(* ===== verification/DataReceiver.v ===== *)
(** * The upload session (src/Server/dataReceiver.cc)

    The receive loop dispatches on the message type: chunk batches go to the index,
    recipe batches are stored and answered, and the recipe files of the session
    change with each new file.  When the peer closes, the last container is pushed
    and the queue is marked done. *)
From Stdlib Require Import ZArith Lia.
From stdpp Require Import base tactics numbers list gmap fin_maps.
From S2P Require Import Prelude Common FileSystem ClientVar Storage Database Crypto Index SslConn.
#[local] Open Scope Z_scope.

Section DataReceiver.
Context (config : Configure) `{AbsDatabase DB} `{ChunkHash} `{Channel C} (stk : buf).

(** What the thread works on: the shared index, its client, the files, the random
    number generator, the connection, and the receiver's counters. *)
Record session := {
  s_ix : AbsIndex DB; s_client : ClientVar; s_fs : fs; s_rng : rng; s_conn : C;
  batchNum_ : Z; recipeBatchNum_ : Z; recipeEndNum_ : Z }.

Definition with_client (c : ClientVar) (x : session) : session :=
  {| s_ix := s_ix x; s_client := c; s_fs := s_fs x; s_rng := s_rng x; s_conn := s_conn x;
     batchNum_ := batchNum_ x; recipeBatchNum_ := recipeBatchNum_ x; recipeEndNum_ := recipeEndNum_ x |}.
Definition with_files (c : ClientVar) (s : fs) (x : session) : session :=
  {| s_ix := s_ix x; s_client := c; s_fs := s; s_rng := s_rng x; s_conn := s_conn x;
     batchNum_ := batchNum_ x; recipeBatchNum_ := recipeBatchNum_ x; recipeEndNum_ := recipeEndNum_ x |}.

(** Replace one write handler. *)
Definition set_recipe (h : ofstream) (c : ClientVar) : ClientVar :=
  with_writers {| _recipeWriteHandler := h;
    _secureRecipeWriteHandler := _secureRecipeWriteHandler (write_handlers c);
    _keyRecipeWriteHandler := _keyRecipeWriteHandler (write_handlers c) |} c.
Definition set_secure (h : ofstream) (c : ClientVar) : ClientVar :=
  with_writers {| _recipeWriteHandler := _recipeWriteHandler (write_handlers c);
    _secureRecipeWriteHandler := h;
    _keyRecipeWriteHandler := _keyRecipeWriteHandler (write_handlers c) |} c.
Definition set_key (h : ofstream) (c : ClientVar) : ClientVar :=
  with_writers {| _recipeWriteHandler := _recipeWriteHandler (write_handlers c);
    _secureRecipeWriteHandler := _secureRecipeWriteHandler (write_handlers c);
    _keyRecipeWriteHandler := h |} c.

(** The [switch] on the message type; the message is in the receive buffer. *)
Definition handle (x : session) : result session :=
  let c := s_client x in
  let m := _recvChunkBuf (upload c) in
  match edge_decode (messageType m) with
  | Some EDGE_MIGRATION_CHUNK =>
      '(ix, u, g) ← ProcessOneBatch stk (s_ix x) (upload c) (s_rng x);
      Ok {| s_ix := ix; s_client := with_upload u c; s_fs := s_fs x; s_rng := g; s_conn := s_conn x;
            batchNum_ := u64 (batchNum_ x + 1); recipeBatchNum_ := recipeBatchNum_ x;
            recipeEndNum_ := recipeEndNum_ x |}
  | Some EDGE_MIGRATION_CHUNK_FINAL => Ok x
  | Some EDGE_UPLOAD_SEC_RECIPE =>
      '(u, h, s) ← ProcessRecipeBatch (s_ix x) (upload c) (_secureRecipeWriteHandler (write_handlers c)) (s_fs x);
      let c := with_upload u (set_secure h c) in
      let m := _recvChunkBuf u in
      check (sizeof_NetworkHead_t + dataSize m <=? bufCap m) UB ;;
      '(_, conn) ← SendData (s_conn x) (bread (sendBuffer m) 0 (sizeof_NetworkHead_t + dataSize m));
      Ok {| s_ix := s_ix x; s_client := c; s_fs := s; s_rng := s_rng x; s_conn := conn;
            batchNum_ := batchNum_ x; recipeBatchNum_ := u64 (recipeBatchNum_ x + 1);
            recipeEndNum_ := recipeEndNum_ x |}
  | Some EDGE_UPLOAD_SEC_RECIPE_END => Ok x
  | Some EDGE_MIGRATION_NEWFILE =>
      fileName ← data_read m 0 (CHUNK_HASH_SIZE * 2);
      _ ← data_read m (CHUNK_HASH_SIZE * 2) sizeof_FileRecipeHead_t;
      let head := dec_RecipeHead (sendBuffer m) (dataOff (CHUNK_HASH_SIZE * 2)) in
      '(c, s) ← ChangeFile config fileName (fileSize head) (totalChunkNum head) c (s_fs x);
      Ok (with_files c s x)
  | Some EDGE_UPLOAD_RECIPE =>
      bs ← data_read m 0 (u32 (currentItemNum m * CHUNK_HASH_SIZE));
      let '(h, s) := of_write bs (_recipeWriteHandler (write_handlers c)) (s_fs x) in
      Ok (with_files (set_recipe h c) s x)
  | Some EDGE_UPLOAD_KEY_RECIPE =>
      bs ← data_read m 0 (u32 (currentItemNum m * CHUNK_HASH_SIZE));
      let '(h, s) := of_write bs (_keyRecipeWriteHandler (write_handlers c)) (s_fs x) in
      Ok (with_files (set_key h c) s x)
  | Some EDGE_UPLOAD_RECIPE_END =>
      _ ← data_read m 0 sizeof_FileRecipeHead_t;
      let head := dec_RecipeHead (sendBuffer m) (dataOff 0) in
      let c := with_uploadDataSize (fileSize head) c in
      Ok {| s_ix := s_ix x; s_client := c; s_fs := s_fs x; s_rng := s_rng x; s_conn := s_conn x;
            batchNum_ := batchNum_ x; recipeBatchNum_ := recipeBatchNum_ x;
            recipeEndNum_ := u64 (recipeEndNum_ x + 1) |}
  | _ => Err EXIT_FAILURE
  end.

(** Receive into the session's buffer. *)
Definition receive (x : session) : result (bool * session) :=
  let c := s_client x in
  '(ok, _, m, conn) ← ReceiveData (s_conn x) (_recvChunkBuf (upload c));
  Ok (ok, {| s_ix := s_ix x; s_client := with_upload (with_recvChunkBuf m (upload c)) c; s_fs := s_fs x;
             s_rng := s_rng x; s_conn := conn; batchNum_ := batchNum_ x;
             recipeBatchNum_ := recipeBatchNum_ x; recipeEndNum_ := recipeEndNum_ x |}).

(** The peer has closed: clear the connection. *)
Definition clear_conn (x : session) : session :=
  {| s_ix := s_ix x; s_client := s_client x; s_fs := s_fs x; s_rng := s_rng x;
     s_conn := ClearAcceptedClientSd (s_conn x); batchNum_ := batchNum_ x; recipeBatchNum_ := recipeBatchNum_ x;
     recipeEndNum_ := recipeEndNum_ x |}.

(** The receive loop; [fuel] bounds the number of messages. *)
Fixpoint receive_loop (fuel : nat) (x : session) : result session :=
  match fuel with
  | O => Err UB
  | S fuel =>
      '(ok, x) ← receive x;
      if negb ok then Ok (clear_conn x) else x ← handle x; receive_loop fuel x
  end.

Definition set_done (u : UploadState) : UploadState :=
  {| _curContainer := _curContainer u; _inputMQ := {| pushed := pushed (_inputMQ u); done_ := true |};
     _recvChunkBuf := _recvChunkBuf u |}.

(** After the loop: push the last container unless it is empty, and set the flag. *)
Definition last_container (u : UploadState) : result UploadState :=
  u ← (if negb (currentHeaderSize (_curContainer u) =? 0) then Ocall_WriteContainer stk u else Ok u);
  Ok (set_done u).
Definition finish_upload (x : session) : result session :=
  let c := s_client x in
  u ← last_container (upload c);
  Ok (with_client (with_upload u c) x).

Definition count_logical (size num : Z) (ix : AbsIndex DB) : AbsIndex DB :=
  {| indexStore_ := indexStore_ ix; storageCoreObj_ := storageCoreObj_ ix;
     Index.sendChunkBatchSize_ := Index.sendChunkBatchSize_ ix;
     Index.sendRecipeBatchSize_ := Index.sendRecipeBatchSize_ ix;
     totalRecvDataSize_ := totalRecvDataSize_ ix; totalBatchNum_ := totalBatchNum_ ix;
     _logicalChunkNum := u64 (_logicalChunkNum ix + num); _logicalDataSize := u64 (_logicalDataSize ix + size);
     _uniqueChunkNum := _uniqueChunkNum ix; _uniqueDataSize := _uniqueDataSize ix;
     _compressedDataSize := _compressedDataSize ix |}.

Definition enclave_info (ix : AbsIndex DB) : EnclaveInfo_t :=
  {| info_uniqueChunkNum := _uniqueChunkNum ix; info_uniqueDataSize := _uniqueDataSize ix;
     info_logicalChunkNum := _logicalChunkNum ix; info_logicalDataSize := _logicalDataSize ix;
     info_compressedSize := _compressedDataSize ix |}.

Definition Run (fuel : nat) (x : session) : result (session * EnclaveInfo_t) :=
  let c := s_client x in
  let x := {| s_ix := count_logical (_fileSize c) (_totalChunkNum c) (s_ix x); s_client := c;
              s_fs := s_fs x; s_rng := s_rng x; s_conn := s_conn x; batchNum_ := batchNum_ x;
              recipeBatchNum_ := recipeBatchNum_ x; recipeEndNum_ := recipeEndNum_ x |} in
  x ← receive_loop fuel x;
  x ← finish_upload x;
  Ok (x, enclave_info (s_ix x)).
End DataReceiver.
===
■ EXERCISE ■
Would you print exactly the lines from the first line of the entries above through the line that has "Definition with_client (c", both included, and stop there?

■ TASK RESULT ■
(* ===== verification/DataReceiver.v ===== *)
(** * The upload session (src/Server/dataReceiver.cc)

    The receive loop dispatches on the message type: chunk batches go to the index,
    recipe batches are stored and answered, and the recipe files of the session
    change with each new file.  When the peer closes, the last container is pushed
    and the queue is marked done. *)
From Stdlib Require Import ZArith Lia.
From stdpp Require Import base tactics numbers list gmap fin_maps.
From S2P Require Import Prelude Common FileSystem ClientVar Storage Database Crypto Index SslConn.
#[local] Open Scope Z_scope.

Section DataReceiver.
Context (config : Configure) `{AbsDatabase DB} `{ChunkHash} `{Channel C} (stk : buf).

(** What the thread works on: the shared index, its client, the files, the random
    number generator, the connection, and the receiver's counters. *)
Record session := {
  s_ix : AbsIndex DB; s_client : ClientVar; s_fs : fs; s_rng : rng; s_conn : C;
  batchNum_ : Z; recipeBatchNum_ : Z; recipeEndNum_ : Z }.

Definition with_client (c : ClientVar) (x : session) : session :=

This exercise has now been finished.